Labour shortages in agriculture,
a hurdle for our food autonomy
In the agricultural sector, the labour shortage is increasing year after year. In Canada, more than 60,000 foreign workers worked in that sector in 2021 to try to fill the need for labour, an increase of 12% compared to the previous year despite the restrictions imposed by the pandemic. In Québec, the Union des Producteurs Agricoles de la Mauricie indicated that over the past three years, the use of foreign labour has increased by 40% and estimates that 20,000 additional workers will be needed over the next 10 years. This situation is exacerbated by multiple factors, the most significant of which are the local population’s growing lack of interest in working in the fields and an aging farming population. In addition, the transition from traditional to organic production increases labor requirements by at least 2X depending on the crop. These factors threaten not only profitability, but also the survival of many farming operations, especially when considering the increased costs of production resulting from inflation and fertilizer supply issues.
Automation can be effective in supporting farm operations and boosting productivity. Automated agricultural systems help alleviate the pressure of labor shortages by automating mundane tasks and allow skilled workers to perform important tasks. Autonomous tractors are the first examples of replacing multiple workers for field work.
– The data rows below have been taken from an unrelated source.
(* ===== verification/DeriveSha.v ===== *)
(** * Root hashes of lists ([core/types/derive_sha.go])

    The transactions and the receipts of a block are entered into a trie under their
    encoded positions; its root stands for the list in the header. *)

From S2P Require Import Prelude Interfaces StateTypes Hex VmData Rlp RlpLayout RlpStream.
From S2P Require Import RlpRead RlpRoundtrip RlpRaw TrieCodec TrieNode TrieHash TrieTree.
From S2P Require Import TrieEnc TrieEdit TrieRep TrieUpdate TrieCommit TrieMap TrieClaims.

Section Derive.
Variable keccak : bytes → hash.

(** [Update] only logs an error; the key buffer is reset before each key. *)
Definition Trie_Update (t : Trie) (key value : bytes) : outcome Trie :=
  '(_, t) ← Trie_TryUpdate None t key value; Ret t.

Fixpoint DeriveTrie_loop (list : list bytes) (i : Z) (t : Trie) : outcome Trie :=
  match list with
  | [] => Ret t
  | item :: list =>
    match Encode (TUint 64) (VUint i) with
    | Panic w => Panic w
    | Ret key => t ← Trie_Update t (match key with inl k => k | inr _ => [] end) item; DeriveTrie_loop list (i + 1) t
    end
  end.
Definition DeriveTrie (list : list bytes) : outcome Trie := DeriveTrie_loop list 0 empty_trie.
Definition DeriveSha (list : list bytes) : outcome hash :=
  t ← DeriveTrie list; '(h, _) ← Trie_Hash keccak t; Ret h.

(** ** Proofs *)

Definition index_key (i : Z) : bytes := rlp_string (big_Bytes i).

Lemma index_key_encode i : is_u64 i → Encode (TUint 64) (VUint i) = Ret (inl (index_key i)) ∧ (length (index_key i) ≤ 17)%nat.
Proof.
  intros Hi. assert (Hb : blen (big_Bytes i) ≤ 8).
  { destruct (decide (i = 0)) as [->|Hne]; [rewrite big_Bytes_0; done|]. unfold is_u64 in Hi.
    destruct (has_bytes_ex i) as (k & Hk & Hh); [lia|]. rewrite (big_Bytes_bytes k) by (done || lia). rewrite blen_be_bytes. lia. }
  pose proof (blen_rlp_string_le (big_Bytes i)). unfold index_key. split; [|unfold blen in *; lia].
  apply Encode_ref; [constructor; [do 3 right; by left|done]|done|lia].
Qed.

Lemma index_key_inj i j : is_u64 i → is_u64 j → index_key i = index_key j → i = j.
Proof.
  intros Hi Hj E. assert (Hl : ∀ x, is_u64 x → blen (index_key x ++ []) < 2 ^ 63).
  { intros x Hx. destruct (index_key_encode x Hx) as [_ Hl]. rewrite app_nil_r. unfold blen. lia. }
  pose proof (SplitString_reads (big_Bytes i) [] (Hl i Hi)) as H1. pose proof (SplitString_reads (big_Bytes j) [] (Hl j Hj)) as H2.
  unfold index_key in E. rewrite E, H2 in H1. injection H1 as H1. rewrite <- (be_val_big_Bytes i), <- (be_val_big_Bytes j) by (unfold is_u64 in *; lia). by rewrite H1.
Qed.

(** The entries after the items [list], from position [i] on, are entered into [m]. *)
Fixpoint entries (list : list bytes) (i : Z) (m : bytes → bytes) : bytes → bytes :=
  match list with
  | [] => m
  | item :: list => entries list (i + 1) (λ k, if decide (k = index_key i) then item else m k)
  end.

Lemma DeriveTrie_loop_ok list : ∀ i t m,
  stands_for keccak any_key 17 None t m → 0 ≤ i → i + Z.of_nat (length list) ≤ 2 ^ 64 → Forall (λ v, blen v < 2 ^ 32) list →
  ∃ t', DeriveTrie_loop list i t = Ret t' ∧ stands_for keccak any_key 17 None t' (entries list i m).
Proof.
  induction list as [|item list IH]; intros i t m Hs Hi Hl Hv; [by exists t|]. inversion Hv; subst. cbn [length] in Hl.
  destruct (index_key_encode i) as [E Hk]; [unfold is_u64; lia|]. destruct Hs as (tr & Hh & Hm).
  destruct (update_holds _ _ _ _ _ _ (index_key i) item Hh Hk I) as (t' & tr' & E' & Hh' & Hm'); [done|].
  cbn [DeriveTrie_loop entries]. rewrite E. unfold Trie_Update. rewrite E'. cbn [mbind outcome_bind].
  apply IH; [|lia|lia|done]. exists tr'. split; [done|]. intros k. by rewrite Hm', Hm.
Qed.

Lemma entries_other list : ∀ i m j, 0 ≤ i → i + Z.of_nat (length list) ≤ 2 ^ 64 → 0 ≤ j < i → entries list i m (index_key j) = m (index_key j).
Proof.
  induction list as [|item list IH]; intros i m j Hi Hl Hj; [done|]. cbn [length entries] in *. rewrite IH by lia.
  rewrite decide_False; [done|]. intros E. apply index_key_inj in E; unfold is_u64; lia.
Qed.

Lemma entries_at list : ∀ i m n, 0 ≤ i → i + Z.of_nat (length list) ≤ 2 ^ 64 → (∀ j, i ≤ j → is_u64 j → m (index_key j) = []) → is_u64 (i + Z.of_nat n) →
  entries list i m (index_key (i + Z.of_nat n)) = default [] (list !! n).
Proof.
  induction list as [|item list IH]; intros i m n Hi Hl Hm Hn; [apply Hm; [lia|done]|]. cbn [length entries] in *. destruct n as [|n].
  - rewrite Z.add_0_r in *. rewrite entries_other by lia. by rewrite decide_True by done.
  - replace (i + Z.of_nat (S n)) with (i + 1 + Z.of_nat n) in * by lia. rewrite IH; [done|lia|lia| |done].
    intros j Hj Hj'. rewrite decide_False; [apply Hm; [lia|done]|]. intros E. apply index_key_inj in E; unfold is_u64 in *; lia.
Qed.

Definition items_ok (list : list bytes) : Prop := Forall storable_value list ∧ Z.of_nat (length list) < 2 ^ 63.

Lemma DeriveTrie_ok list : items_ok list → ∃ t, DeriveTrie list = Ret t ∧ stands_for keccak any_key 17 None t (entries list 0 (λ _, [])).
Proof.
  intros [Hv Hl]. apply DeriveTrie_loop_ok; [|lia|lia|].
  - exists TNil. split; [|done]. split; [constructor|by left|by intros key _|done].
  - eapply Forall_impl; [exact Hv|]. by intros v [_ ?].
Qed.

(** The entries determine the list. *)
Lemma entries_inj l l' : items_ok l → items_ok l' → (∀ k, entries l 0 (λ _, []) k = entries l' 0 (λ _, []) k) → l = l'.
Proof.
  intros [Hv Hl] [Hv' Hl'] He. apply list_eq. intros n.
  destruct (decide (Z.of_nat n < 2 ^ 63)) as [Hn|Hn].
  - specialize (He (index_key (0 + Z.of_nat n))). rewrite !entries_at in He by (done || unfold is_u64; lia). rewrite Forall_lookup in Hv, Hv'.
    destruct (l !! n) as [x|] eqn:E, (l' !! n) as [y|] eqn:E'; cbn in He; [congruence|..|done].
    + destruct (Hv n x E) as [Hx _]. congruence.
    + destruct (Hv' n y E') as [Hy _]. congruence.
  - rewrite !lookup_ge_None_2 by lia. done.
Qed.
End Derive.

(** The nodes of the trie of a list are among those of [full]. *)
Definition list_within (keccak : bytes → hash) (full : kvstore) (l : list bytes) : Prop :=
  ∀ t, DeriveTrie l = Ret t → ∃ m, stands_within keccak any_key 17 full None t m.

Lemma DeriveSha_ok keccak l : items_ok l → ∃ h, DeriveSha keccak l = Ret h.
Proof.
  intros Hi. destruct (DeriveTrie_ok keccak l Hi) as (t & E & tr & Hh & _), (Hash_holds _ _ _ _ _ _ Hh) as (u & H1 & _).
  eexists. unfold DeriveSha. rewrite E. cbn. by rewrite H1.
Qed.

Lemma DeriveSha_inj keccak full l l' root : items_ok l → items_ok l' → list_within keccak full l → list_within keccak full l' →
  DeriveSha keccak l = Ret root → DeriveSha keccak l' = Ret root → l = l'.
Proof.
  intros Hi Hi' Hc Hc'. destruct (DeriveTrie_ok keccak l Hi) as (t & E & tr & Hh & Hm), (DeriveTrie_ok keccak l' Hi') as (t' & E' & tr' & Hh' & Hm').
  destruct (Hc t E) as (m & tr0 & Hh0 & _ & Hcf), (Hc' t' E') as (m' & tr0' & Hh0' & _ & Hcf').
  pose proof Hh as [R W _ B]. pose proof Hh' as [R' W' _ _]. pose proof Hh0 as [R0 W0 _ _]. pose proof Hh0' as [R0' W0' _ _].
  assert (tr0 = tr) as -> by (eapply rep_unique; [exact R0|exact R|exact W0|exact W|exact B|exact B]).
  assert (tr0' = tr') as -> by (eapply rep_unique; [exact R0'|exact R'|exact W0'|exact W'|exact B|exact B]).
  destruct (Hash_holds _ _ _ _ _ _ Hh) as (u & H1 & _), (Hash_holds _ _ _ _ _ _ Hh') as (u' & H2 & _).
  unfold DeriveSha. rewrite E, E'. cbn [mbind outcome_bind]. rewrite H1, H2. intros [= Er] [= Er'].
  assert (tr = tr') as <- by (eapply root_hash_inj; [exact Hcf|exact Hcf'|exact W|exact W'|exact B|exact B|congruence]).
  apply (entries_inj l l' Hi Hi'). intros k. by rewrite <- Hm, <- Hm'.
Qed.

(** The root hash of a list stands for the list.  [DeriveSha] succeeds on every
    list of encoded items; and if no two nodes of the two tries clash, two lists with
    the same root are the same: no item can be left out, added, changed or moved. *)
Theorem derive_sha_commits (keccak : bytes → hash) (full : kvstore) (l l' : list bytes) (root : hash) :
  items_ok l → items_ok l' → list_within keccak full l → list_within keccak full l' →
  (∃ h, DeriveSha keccak l = Ret h) ∧ (DeriveSha keccak l = Ret root → DeriveSha keccak l' = Ret root → l = l').
Proof. intros Hi Hi' Hc Hc'. split; [by apply DeriveSha_ok|by apply (DeriveSha_inj keccak full)]. Qed.

(** Two lists of one item each: the trie has the item under the encoding of 0. *)
Definition item_seven : list bytes := [[byte_of 7]].
Definition item_eight : list bytes := [[byte_of 8]].
Definition items_full : kvstore := two_leaves [byte_of 0x80] [byte_of 7] [byte_of 8].

Lemma derive_sha_commits_witness : ∃ h h', DeriveSha toy_keccak item_seven = Ret h ∧ DeriveSha toy_keccak item_eight = Ret h' ∧ h ≠ h'.
Proof.
  assert (H7 : list_within toy_keccak items_full item_seven).
  { intros t E. assert (t = leaf_trie [byte_of 0x80] [byte_of 7]) as -> by (vm_compute in E; by injection E as <-).
    eexists. apply leaf_within; [cbn; lia|cbn; lia|by split|by vm_compute..]. }
  assert (H8 : list_within toy_keccak items_full item_eight).
  { intros t E. assert (t = leaf_trie [byte_of 0x80] [byte_of 8]) as -> by (vm_compute in E; by injection E as <-).
    eexists. apply leaf_within; [cbn; lia|cbn; lia|by split|by vm_compute..]. }
  assert (I7 : items_ok item_seven) by (split; [by repeat constructor|done]).
  assert (I8 : items_ok item_eight) by (split; [by repeat constructor|done]).
  destruct (derive_sha_commits toy_keccak items_full item_seven item_eight hash0 I7 I8 H7 H8) as [[h E] _].
  destruct (derive_sha_commits toy_keccak items_full item_eight item_seven hash0 I8 I7 H8 H7) as [[h' E'] _].
  exists h, h'. split_and!; [done..|]. intros <-.
  by pose proof (proj2 (derive_sha_commits toy_keccak items_full item_seven item_eight h I7 I8 H7 H8) E E').
Defined.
A recent report by the Western Growers Association highlighted the combined effects of labor shortages, rising costs and the adverse impacts of climate change that farmers are facing today to drive the need for innovation in this sector. As a result, global demand for agricultural robots is growing annually by 19% and will increase from US$6.3 billion to US$18 billion by 2027. The Mixing Bowl and Better Food Ventures with the support of the University of California have identified nearly 250 companies in the United States that are automating various agricultural tasks both outdoors for harvesting and indoors for production operations. The details of the publication can be found here.
Among these, only one Québec-based company, Nexus Robotics, is developing an autonomous robotic platform that eliminates weeds and reduces the use of herbicides. Operating 24/7, the Nexus Robotics robot reduces the need for labor and ultimately increases crop productivity.
The development and commercialization of innovative technologies for the automation of agricultural operations is at the heart of efforts to address some of the problems faced by agricultural producers. Supporting companies in the AgTech sector is an integral part of the Ecofuel Fund’s mission.